### What the task asks
Find the word "eapply" in the data below and copy each line that holds it.

Recorded information: Begin

Lemma retry_passes {S A} (self : RetryProvider (S * W) P R V) calls (request : M (S * W) (result ZeptoError A)) start k s w rs s' w' :
  serves calls request → retry_run self request start k (s, w) rs (s', w') →
  ∃ passes : Passes A, map snd passes = rs ∧ Forall (λ p, one_pass (length calls) p.1 p.2) passes ∧
    asks calls w (concat (map fst passes)) w'.
Proof.
  intros Hs Hrun. remember (s, w) as sw eqn:Hsw. remember (s', w') as sw' eqn:Hsw'. revert s w Hsw Hsw'.
  induction Hrun as [k w0 r w1 Hc _|k w0 r [s1 w1] w2 Hc _ _ Hb|k w0 r [s1 w1] [s2 w2] [s3 w3] rs w4 Hc _ _ Hb Hd _ IH];
    intros s w -> ->.
  - apply Hs in Hc as (trace & Ha & Ho). exists [(trace, r)]. cbn. rewrite app_nil_r.
    split; [done|]. split; [by constructor|done].
  - apply Hs in Hc as (trace & Ha & Ho). apply waits_eq in Hb as [-> Hw]; [|apply waits_budget].
    exists [(trace, r)]. cbn. split; [done|]. split; [by constructor|].
    eapply asks_app; [done|]. by constructor.
  - apply Hs in Hc as (trace & Ha & Ho). apply waits_eq in Hb as [-> Hw]; [|apply waits_budget].
    apply waits_eq in Hd as [-> Hw2]; [|apply waits_delay].
    destruct (IH s1 w3 eq_refl eq_refl) as (passes & <- & Hf & Hasks). exists ((trace, r) :: passes). cbn.
    split; [done|]. split; [by constructor|]. eapply asks_app; [done|]. eapply asks_wait; [|done]. by etrans.
Qed.

(** What a request to the kernel's provider comes to. *)
Definition answers {S A} (limit budget : Z) (calls : list (M W (result ZeptoError A))) (s : S) (w : W)
    (out : outcome (result ZeptoError A) * (S * W)) : Prop :=
  ∃ r s' w' (passes : Passes A),
    out = (Ret r, (s', w')) ∧ last (map snd passes) = Some r ∧ Z.of_nat (length passes) ≤ limit + 1 ∧
    Forall (λ p, one_pass (length calls) p.1 p.2) passes ∧
    Forall failed_transiently (removelast (map snd passes)) ∧
    (failed_transiently r → budget = 0 → Z.of_nat (length passes) = limit + 1) ∧
    asks calls w (concat (map fst passes)) w'.

Lemma retry_answers {S A} (self : RetryProvider (S * W) P R V) calls (request : M (S * W) (result ZeptoError A)) s w :
  0 ≤ Retry.max_retries self → serves calls request →
  answers (Retry.max_retries self) (Retry.retry_budget_ms self) calls s w
    (bind instant (λ start, RetryProvider.retry_from self request start (Z.to_nat (Retry.max_retries self)) 0 None) (s, w)).
Proof.
  intros Hmax Hs. unfold bind. destruct (waits_instant s w) as (start & w0 & -> & Hw).
  destruct (retry_from_runs self request start (s, w0) Hmax) as (rs & r & [s' w'] & Heq & Hrun & Hl & Hlen & Ht & Hall).
  destruct (retry_passes self calls request start 0 s w0 rs s' w' Hs Hrun) as (passes & <- & Hf & Ha).
  exists r, s', w', passes. rewrite length_map in Hlen, Hall. split_and!; try done; [| |by eapply asks_wait].
  - eapply Forall_impl; [exact Ht|]. intros ? ?. by apply transient_iff.
  - intros Htr%transient_iff. by apply Hall.
Qed.
End retried.

(** ** The order of a chain *)

Definition lead (model : string) (names : list string) : option string :=
  match provider_name_for_model_with_available model names with
  | Some p => if mem p names then Some p else head names
  | None => head names
  end.

(** The names a chain is made of, first to last. *)
Definition chain_names (model : string) (fb : FallbackConfig) (names : list string) : list string :=
  match lead model names with
  | None => []
  | Some first =>
    if fallback_enabled fb then
      let rest := filter (λ n, n ≠ first) names in
      match non_empty (trim <$> fallback_provider fb) with
      | Some p =>
        let second := filter (λ n, eq_ignore_ascii_case n p = true) rest in
        first :: second ++ filter (λ n, eq_ignore_ascii_case n p = false) rest
      | None => first :: rest
      end
    else [first]
  end.

Section ordering.
Context {W P R V : Type}.
Implicit Types (c : Candidate (W := W) (P := P) (R := R) (V := V)) (l : list (Candidate (W := W) (P := P) (R := R) (V := V))).

Lemma position_split p l i :
  position p l = Some i → ∃ l1 c l2, l = l1 ++ c :: l2 ∧ length l1 = i ∧ p c = true ∧ ∀ c', c' ∈ l1 → p c' = false.
Proof.
  revert i. induction l as [|c l IH]; intros i; cbn; [done|]. destruct (p c) eqn:Hp.
  - intros [= <-]. exists [], c, l. split_and!; try done. by intros ? ?%elem_of_nil.
  - destruct (position p l) as [j|]; cbn; [|done]. intros [= <-]. destruct (IH j eq_refl) as (l1 & c' & l2 & -> & <- & H1 & H2).
    exists (c :: l1), c', l2. split_and!; try done. intros x [->|Hx]%elem_of_cons; auto.
Qed.

Lemma position_none p l : position p l = None → ∀ c, c ∈ l → p c = false.
Proof.
  induction l as [|c l IH]; cbn; [by intros _ ? ?%elem_of_nil|]. destruct (p c) eqn:Hp; [done|].
  destruct (position p l); [done|]. intros _ x [->|Hx]%elem_of_cons; auto.
Qed.

Lemma move_to_app l0 l1 c l2 : move_to (length l0 + length l1) (length l0) (l0 ++ l1 ++ c :: l2) = l0 ++ c :: l1 ++ l2.
Proof.
  unfold move_to. rewrite !app_assoc, <- length_app. rewrite list_lookup_middle by done.
  rewrite delete_middle, <- app_assoc. by rewrite take_app_length, drop_app_length.
Qed.

Lemma filter_every (Q : string → Prop) `{∀ n, Decision (Q n)} (ns : list string) : (∀ n, n ∈ ns → Q n) → filter Q ns = ns.
Proof.
  induction ns as [|n ns IH]; intros Hq; [done|]. rewrite filter_cons_True by (apply Hq; by left).
  rewrite IH; [done|]. intros x Hx. apply Hq. by right.
Qed.

Lemma filter_none (Q : string → Prop) `{∀ n, Decision (Q n)} (ns : list string) : (∀ n, n ∈ ns → ¬ Q n) → filter Q ns = [].
Proof.
  induction ns as [|n ns IH]; intros Hq; [done|]. rewrite filter_cons_False by (apply Hq; by left).
  apply IH. intros x Hx. apply Hq. by right.
Qed.

Lemma filter_ne_split (a b : list string) x : NoDup (a ++ x :: b) → filter (λ n, n ≠ x) (a ++ x :: b) = a ++ b.
Proof.
  intros Hnd. apply NoDup_app in Hnd as (_ & Ha & Hb). apply NoDup_cons in Hb as [Hb _].
  rewrite filter_app, filter_cons_False by (intros Hx; by apply Hx). f_equal; apply filter_every.
  - intros n Hn ->. apply (Ha x Hn). by left.
  - by intros n Hn ->.
Qed.

Lemma names_split l1 c l2 : map c_name (l1 ++ c :: l2) = map c_name l1 ++ c_name c :: map c_name l2.
Proof. by rewrite map_app. Qed.

(** The candidates after the model had its say. *)
Lemma promote_names model l :
  NoDup (map c_name l) →
  map c_name (promote model l) =
  match lead model (map c_name l) with
  | Some first => first :: filter (λ n, n ≠ first) (map c_name l)
  | None => []
  end.
Proof.
  intros Hnd. assert (map c_name l = match head (map c_name l) with
                      | Some first => first :: filter (λ n, n ≠ first) (map c_name l) | None => [] end) as Hhead.
  { destruct l as [|c l]; [done|]. cbn [map head].
    pose proof (filter_ne_split [] (map c_name l) (c_name c)) as Hs. cbn [app] in Hs. by rewrite Hs. }
  unfold promote, lead. destruct (provider_name_for_model_with_available _ _) as [p|]; [|exact Hhead].
  destruct (position _ l) as [i|] eqn:Hp.
  - apply position_split in Hp as (l1 & c & l2 & -> & <- & Hc%String.eqb_eq & _). subst p.
    assert (mem (c_name c) (map c_name (l1 ++ c :: l2)) = true) as ->.
    { apply mem_true. rewrite names_split. set_solver. }
    rewrite names_split in *. rewrite filter_ne_split by done. destruct l1 as [|c1 l1]; [done|]. cbn [length Nat.ltb Nat.leb].
    pose proof (move_to_app [] (c1 :: l1) c l2) as Hmv. cbn [length app Nat.add] in Hmv.
    cbn [app]. rewrite Hmv. cbn [map app]. by rewrite map_app.
  - pose proof (position_none _ _ Hp) as Hn.
    destruct (mem p (map c_name l)) eqn:Hm; [|exact Hhead]. apply mem_true, list_elem_of_fmap in Hm as (c & -> & Hc).
    specialize (Hn c Hc). cbn in Hn. by rewrite String.eqb_refl in Hn.
Qed.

Recorded information: End

### Solution for this problem
    eapply asks_app; [done|]. by constructor.
    split; [done|]. split; [by constructor|]. eapply asks_app; [done|]. eapply asks_wait; [|done]. by etrans.
  exists r, s', w', passes. rewrite length_map in Hlen, Hall. split_and!; try done; [| |by eapply asks_wait].
  - eapply Forall_impl; [exact Ht|]. intros ? ?. by apply transient_iff.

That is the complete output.